** Opening Extracted material block **
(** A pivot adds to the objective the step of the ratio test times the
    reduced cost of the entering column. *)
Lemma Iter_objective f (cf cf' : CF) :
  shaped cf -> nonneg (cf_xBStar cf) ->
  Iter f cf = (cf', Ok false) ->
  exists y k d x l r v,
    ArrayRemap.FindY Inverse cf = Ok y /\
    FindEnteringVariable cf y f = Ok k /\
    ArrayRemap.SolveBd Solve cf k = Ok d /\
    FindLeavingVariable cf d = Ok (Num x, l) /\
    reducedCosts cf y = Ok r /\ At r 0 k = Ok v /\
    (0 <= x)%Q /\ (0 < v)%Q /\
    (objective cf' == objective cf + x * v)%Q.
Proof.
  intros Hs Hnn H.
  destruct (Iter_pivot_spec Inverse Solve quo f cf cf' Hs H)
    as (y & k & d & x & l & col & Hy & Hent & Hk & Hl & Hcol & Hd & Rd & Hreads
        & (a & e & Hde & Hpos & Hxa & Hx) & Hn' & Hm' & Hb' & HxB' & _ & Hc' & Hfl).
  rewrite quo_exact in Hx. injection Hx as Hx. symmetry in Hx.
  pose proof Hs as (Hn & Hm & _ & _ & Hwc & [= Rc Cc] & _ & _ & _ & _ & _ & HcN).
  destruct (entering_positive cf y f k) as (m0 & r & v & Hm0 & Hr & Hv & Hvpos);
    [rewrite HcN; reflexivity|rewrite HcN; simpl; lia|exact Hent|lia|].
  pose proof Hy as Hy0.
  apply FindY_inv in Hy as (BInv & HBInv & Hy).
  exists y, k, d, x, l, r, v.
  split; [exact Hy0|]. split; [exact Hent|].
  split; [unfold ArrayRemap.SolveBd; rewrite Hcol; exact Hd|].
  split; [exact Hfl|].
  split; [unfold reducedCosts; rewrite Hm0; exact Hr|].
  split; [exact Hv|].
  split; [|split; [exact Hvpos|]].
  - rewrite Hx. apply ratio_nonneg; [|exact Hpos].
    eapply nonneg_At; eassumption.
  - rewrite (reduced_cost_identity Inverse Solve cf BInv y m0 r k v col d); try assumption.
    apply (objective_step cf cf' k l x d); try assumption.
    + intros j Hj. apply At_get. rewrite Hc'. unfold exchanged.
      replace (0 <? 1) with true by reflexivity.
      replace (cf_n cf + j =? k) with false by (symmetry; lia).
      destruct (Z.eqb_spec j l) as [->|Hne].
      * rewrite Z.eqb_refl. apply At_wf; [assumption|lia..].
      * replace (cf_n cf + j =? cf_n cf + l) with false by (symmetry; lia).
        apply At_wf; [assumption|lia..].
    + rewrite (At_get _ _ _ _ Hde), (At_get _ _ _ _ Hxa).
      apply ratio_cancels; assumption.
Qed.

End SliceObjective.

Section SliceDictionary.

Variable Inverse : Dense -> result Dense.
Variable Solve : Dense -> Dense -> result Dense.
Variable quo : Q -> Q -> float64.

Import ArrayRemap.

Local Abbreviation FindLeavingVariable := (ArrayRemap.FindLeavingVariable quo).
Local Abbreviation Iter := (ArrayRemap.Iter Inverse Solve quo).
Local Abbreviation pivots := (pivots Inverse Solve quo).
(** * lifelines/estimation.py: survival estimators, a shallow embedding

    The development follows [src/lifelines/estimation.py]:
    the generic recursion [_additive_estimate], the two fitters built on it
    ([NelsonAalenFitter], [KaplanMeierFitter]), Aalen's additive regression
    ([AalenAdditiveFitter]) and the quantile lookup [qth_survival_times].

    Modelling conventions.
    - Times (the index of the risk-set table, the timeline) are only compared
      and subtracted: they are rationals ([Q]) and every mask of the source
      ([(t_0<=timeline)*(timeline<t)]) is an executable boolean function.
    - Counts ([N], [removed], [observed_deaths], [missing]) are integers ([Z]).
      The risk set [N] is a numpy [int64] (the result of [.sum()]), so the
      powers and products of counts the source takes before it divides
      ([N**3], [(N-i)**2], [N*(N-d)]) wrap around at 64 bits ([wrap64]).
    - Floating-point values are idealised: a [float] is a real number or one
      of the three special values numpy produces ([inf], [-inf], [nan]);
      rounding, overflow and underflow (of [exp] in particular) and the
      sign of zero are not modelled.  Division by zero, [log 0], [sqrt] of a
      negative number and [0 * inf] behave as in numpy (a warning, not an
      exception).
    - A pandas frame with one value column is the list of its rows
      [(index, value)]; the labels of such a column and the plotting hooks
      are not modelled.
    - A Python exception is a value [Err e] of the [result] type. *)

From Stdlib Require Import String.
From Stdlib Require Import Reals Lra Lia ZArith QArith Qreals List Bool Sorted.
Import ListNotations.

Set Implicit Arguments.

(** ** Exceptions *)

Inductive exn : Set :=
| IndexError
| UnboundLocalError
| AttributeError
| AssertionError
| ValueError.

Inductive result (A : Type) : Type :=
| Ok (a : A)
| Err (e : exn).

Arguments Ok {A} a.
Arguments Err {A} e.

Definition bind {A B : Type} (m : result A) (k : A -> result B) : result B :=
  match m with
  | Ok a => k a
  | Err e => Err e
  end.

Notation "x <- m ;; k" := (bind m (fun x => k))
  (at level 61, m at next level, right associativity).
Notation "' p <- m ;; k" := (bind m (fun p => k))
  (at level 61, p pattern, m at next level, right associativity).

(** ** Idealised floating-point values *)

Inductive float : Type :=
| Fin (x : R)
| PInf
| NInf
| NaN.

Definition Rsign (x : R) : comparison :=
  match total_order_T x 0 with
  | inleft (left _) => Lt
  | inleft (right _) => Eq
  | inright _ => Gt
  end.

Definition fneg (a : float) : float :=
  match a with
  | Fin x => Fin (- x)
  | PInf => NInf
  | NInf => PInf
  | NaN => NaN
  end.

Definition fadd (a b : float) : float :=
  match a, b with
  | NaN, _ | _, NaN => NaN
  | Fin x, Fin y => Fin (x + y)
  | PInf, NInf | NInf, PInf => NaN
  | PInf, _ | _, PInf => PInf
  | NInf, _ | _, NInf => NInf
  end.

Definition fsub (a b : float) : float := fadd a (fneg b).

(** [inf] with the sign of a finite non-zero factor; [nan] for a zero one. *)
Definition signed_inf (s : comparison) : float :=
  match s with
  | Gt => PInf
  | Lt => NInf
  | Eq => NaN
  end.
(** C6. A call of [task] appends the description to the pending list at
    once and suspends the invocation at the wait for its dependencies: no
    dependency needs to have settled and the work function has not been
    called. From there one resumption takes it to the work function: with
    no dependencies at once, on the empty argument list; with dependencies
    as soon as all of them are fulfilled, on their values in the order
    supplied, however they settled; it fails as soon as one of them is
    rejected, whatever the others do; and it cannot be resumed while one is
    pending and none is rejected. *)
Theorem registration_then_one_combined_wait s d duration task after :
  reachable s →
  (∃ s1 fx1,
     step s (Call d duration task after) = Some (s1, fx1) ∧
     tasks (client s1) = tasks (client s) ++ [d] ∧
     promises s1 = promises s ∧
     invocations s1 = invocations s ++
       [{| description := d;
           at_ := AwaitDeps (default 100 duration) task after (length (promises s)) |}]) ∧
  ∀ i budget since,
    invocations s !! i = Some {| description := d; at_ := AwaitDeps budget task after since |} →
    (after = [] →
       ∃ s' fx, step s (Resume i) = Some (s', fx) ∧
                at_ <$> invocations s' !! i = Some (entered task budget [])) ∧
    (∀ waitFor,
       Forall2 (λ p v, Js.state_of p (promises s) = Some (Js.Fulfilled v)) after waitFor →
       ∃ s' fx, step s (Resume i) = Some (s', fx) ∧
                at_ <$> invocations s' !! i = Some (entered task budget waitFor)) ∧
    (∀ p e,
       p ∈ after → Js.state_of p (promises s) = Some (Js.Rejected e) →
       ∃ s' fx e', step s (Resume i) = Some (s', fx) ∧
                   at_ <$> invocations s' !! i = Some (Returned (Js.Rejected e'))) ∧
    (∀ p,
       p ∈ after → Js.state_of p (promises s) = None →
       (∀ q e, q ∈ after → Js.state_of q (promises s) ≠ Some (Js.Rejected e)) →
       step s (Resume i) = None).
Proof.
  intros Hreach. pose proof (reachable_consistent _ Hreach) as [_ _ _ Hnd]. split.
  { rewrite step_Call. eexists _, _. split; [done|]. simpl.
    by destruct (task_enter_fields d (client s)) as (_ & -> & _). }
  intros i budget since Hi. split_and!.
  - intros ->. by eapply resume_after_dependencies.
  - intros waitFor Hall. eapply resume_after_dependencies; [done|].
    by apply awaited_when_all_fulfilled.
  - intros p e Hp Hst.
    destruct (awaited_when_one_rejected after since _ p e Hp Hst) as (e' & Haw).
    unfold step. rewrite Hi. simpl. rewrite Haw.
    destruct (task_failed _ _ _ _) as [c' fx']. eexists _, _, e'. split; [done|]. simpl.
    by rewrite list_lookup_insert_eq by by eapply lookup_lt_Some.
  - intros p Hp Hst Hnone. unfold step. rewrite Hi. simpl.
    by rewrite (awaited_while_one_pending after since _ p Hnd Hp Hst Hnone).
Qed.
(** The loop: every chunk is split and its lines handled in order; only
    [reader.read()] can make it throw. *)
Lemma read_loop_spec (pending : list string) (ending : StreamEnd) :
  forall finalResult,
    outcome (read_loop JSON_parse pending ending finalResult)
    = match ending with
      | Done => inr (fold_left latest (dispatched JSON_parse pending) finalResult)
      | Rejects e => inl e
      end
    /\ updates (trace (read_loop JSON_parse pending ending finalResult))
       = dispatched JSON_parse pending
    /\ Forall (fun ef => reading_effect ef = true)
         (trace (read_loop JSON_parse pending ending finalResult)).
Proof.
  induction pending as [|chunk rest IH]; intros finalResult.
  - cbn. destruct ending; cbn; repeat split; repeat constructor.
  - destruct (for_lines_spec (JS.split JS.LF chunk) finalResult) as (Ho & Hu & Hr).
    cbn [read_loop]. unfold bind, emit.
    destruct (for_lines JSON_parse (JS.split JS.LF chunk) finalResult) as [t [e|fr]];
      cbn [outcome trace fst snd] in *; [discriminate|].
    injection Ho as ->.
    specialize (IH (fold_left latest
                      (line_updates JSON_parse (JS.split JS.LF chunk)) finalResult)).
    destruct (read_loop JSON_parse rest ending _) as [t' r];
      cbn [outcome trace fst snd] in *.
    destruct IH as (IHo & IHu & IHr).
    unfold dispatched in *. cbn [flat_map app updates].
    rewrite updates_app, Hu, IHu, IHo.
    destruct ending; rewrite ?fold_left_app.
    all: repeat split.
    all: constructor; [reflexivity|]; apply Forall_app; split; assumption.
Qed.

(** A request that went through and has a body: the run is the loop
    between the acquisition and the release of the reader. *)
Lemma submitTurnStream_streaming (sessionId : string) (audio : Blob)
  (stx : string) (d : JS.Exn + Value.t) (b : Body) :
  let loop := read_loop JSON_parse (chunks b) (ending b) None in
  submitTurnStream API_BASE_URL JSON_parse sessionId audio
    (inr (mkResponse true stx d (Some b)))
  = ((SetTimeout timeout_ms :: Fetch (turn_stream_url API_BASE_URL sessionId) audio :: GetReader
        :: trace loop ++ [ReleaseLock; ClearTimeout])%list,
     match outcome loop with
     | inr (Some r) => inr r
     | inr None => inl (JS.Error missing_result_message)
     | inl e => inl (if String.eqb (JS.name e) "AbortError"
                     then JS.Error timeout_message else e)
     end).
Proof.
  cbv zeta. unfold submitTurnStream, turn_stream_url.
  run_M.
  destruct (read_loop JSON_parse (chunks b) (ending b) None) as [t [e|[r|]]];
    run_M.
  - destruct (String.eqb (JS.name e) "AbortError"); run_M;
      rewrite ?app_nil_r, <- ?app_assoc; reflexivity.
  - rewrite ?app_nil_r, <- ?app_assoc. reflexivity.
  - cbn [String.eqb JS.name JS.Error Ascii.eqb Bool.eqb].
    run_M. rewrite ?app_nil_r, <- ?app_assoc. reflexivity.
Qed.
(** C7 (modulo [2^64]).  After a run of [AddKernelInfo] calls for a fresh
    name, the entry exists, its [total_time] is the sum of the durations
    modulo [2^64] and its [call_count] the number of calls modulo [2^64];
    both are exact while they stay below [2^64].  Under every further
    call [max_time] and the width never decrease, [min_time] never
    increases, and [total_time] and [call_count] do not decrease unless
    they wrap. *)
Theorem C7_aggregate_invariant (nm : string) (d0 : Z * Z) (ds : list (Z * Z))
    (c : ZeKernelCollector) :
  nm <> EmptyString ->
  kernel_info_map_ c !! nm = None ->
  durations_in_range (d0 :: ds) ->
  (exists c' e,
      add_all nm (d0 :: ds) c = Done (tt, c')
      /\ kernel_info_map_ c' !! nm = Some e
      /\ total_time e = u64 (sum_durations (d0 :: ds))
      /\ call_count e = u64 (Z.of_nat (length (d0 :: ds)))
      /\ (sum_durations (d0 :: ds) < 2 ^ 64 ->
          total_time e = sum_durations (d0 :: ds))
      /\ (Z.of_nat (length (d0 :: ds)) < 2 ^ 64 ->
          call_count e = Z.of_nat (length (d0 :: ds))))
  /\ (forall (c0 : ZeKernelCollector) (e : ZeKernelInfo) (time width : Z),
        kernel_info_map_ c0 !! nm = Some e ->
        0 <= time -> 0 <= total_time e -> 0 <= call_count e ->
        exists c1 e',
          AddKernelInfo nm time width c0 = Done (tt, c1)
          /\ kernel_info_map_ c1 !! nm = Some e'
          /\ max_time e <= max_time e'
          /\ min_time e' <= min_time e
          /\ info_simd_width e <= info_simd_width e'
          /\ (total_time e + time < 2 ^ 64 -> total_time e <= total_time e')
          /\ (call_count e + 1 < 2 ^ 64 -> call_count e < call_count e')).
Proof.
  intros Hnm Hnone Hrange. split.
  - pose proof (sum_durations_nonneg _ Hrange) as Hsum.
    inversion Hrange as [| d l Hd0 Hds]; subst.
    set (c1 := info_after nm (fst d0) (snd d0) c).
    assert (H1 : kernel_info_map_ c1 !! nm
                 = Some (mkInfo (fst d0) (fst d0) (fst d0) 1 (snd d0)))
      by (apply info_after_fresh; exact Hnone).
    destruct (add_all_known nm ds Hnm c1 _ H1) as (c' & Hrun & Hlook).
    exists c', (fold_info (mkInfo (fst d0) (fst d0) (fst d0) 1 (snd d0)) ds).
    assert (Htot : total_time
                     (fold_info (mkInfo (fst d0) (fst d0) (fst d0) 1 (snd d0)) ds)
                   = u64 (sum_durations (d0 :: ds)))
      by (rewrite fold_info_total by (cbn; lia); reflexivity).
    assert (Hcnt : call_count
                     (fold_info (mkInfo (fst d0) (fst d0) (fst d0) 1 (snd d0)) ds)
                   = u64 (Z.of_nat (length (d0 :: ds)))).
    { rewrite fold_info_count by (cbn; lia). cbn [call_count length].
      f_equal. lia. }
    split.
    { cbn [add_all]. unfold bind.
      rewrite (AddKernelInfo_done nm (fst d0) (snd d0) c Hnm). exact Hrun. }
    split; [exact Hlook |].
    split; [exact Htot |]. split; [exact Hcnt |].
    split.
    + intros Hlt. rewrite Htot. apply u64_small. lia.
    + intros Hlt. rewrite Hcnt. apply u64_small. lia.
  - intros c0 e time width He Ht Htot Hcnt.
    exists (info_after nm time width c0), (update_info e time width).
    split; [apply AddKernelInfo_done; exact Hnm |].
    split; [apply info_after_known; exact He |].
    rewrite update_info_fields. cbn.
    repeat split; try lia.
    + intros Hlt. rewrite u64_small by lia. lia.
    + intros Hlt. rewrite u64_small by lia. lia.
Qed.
** Closing Extracted material block **
### Task item
What are the exact lines from the beginning of the material through the line containing "apply (objective_step cf"? Write out those lines alone.

### Solution to this problem
(** A pivot adds to the objective the step of the ratio test times the
    reduced cost of the entering column. *)
Lemma Iter_objective f (cf cf' : CF) :
  shaped cf -> nonneg (cf_xBStar cf) ->
  Iter f cf = (cf', Ok false) ->
  exists y k d x l r v,
    ArrayRemap.FindY Inverse cf = Ok y /\
    FindEnteringVariable cf y f = Ok k /\
    ArrayRemap.SolveBd Solve cf k = Ok d /\
    FindLeavingVariable cf d = Ok (Num x, l) /\
    reducedCosts cf y = Ok r /\ At r 0 k = Ok v /\
    (0 <= x)%Q /\ (0 < v)%Q /\
    (objective cf' == objective cf + x * v)%Q.
Proof.
  intros Hs Hnn H.
  destruct (Iter_pivot_spec Inverse Solve quo f cf cf' Hs H)
    as (y & k & d & x & l & col & Hy & Hent & Hk & Hl & Hcol & Hd & Rd & Hreads
        & (a & e & Hde & Hpos & Hxa & Hx) & Hn' & Hm' & Hb' & HxB' & _ & Hc' & Hfl).
  rewrite quo_exact in Hx. injection Hx as Hx. symmetry in Hx.
  pose proof Hs as (Hn & Hm & _ & _ & Hwc & [= Rc Cc] & _ & _ & _ & _ & _ & HcN).
  destruct (entering_positive cf y f k) as (m0 & r & v & Hm0 & Hr & Hv & Hvpos);
    [rewrite HcN; reflexivity|rewrite HcN; simpl; lia|exact Hent|lia|].
  pose proof Hy as Hy0.
  apply FindY_inv in Hy as (BInv & HBInv & Hy).
  exists y, k, d, x, l, r, v.
  split; [exact Hy0|]. split; [exact Hent|].
  split; [unfold ArrayRemap.SolveBd; rewrite Hcol; exact Hd|].
  split; [exact Hfl|].
  split; [unfold reducedCosts; rewrite Hm0; exact Hr|].
  split; [exact Hv|].
  split; [|split; [exact Hvpos|]].
  - rewrite Hx. apply ratio_nonneg; [|exact Hpos].
    eapply nonneg_At; eassumption.
  - rewrite (reduced_cost_identity Inverse Solve cf BInv y m0 r k v col d); try assumption.
    apply (objective_step cf cf' k l x d); try assumption.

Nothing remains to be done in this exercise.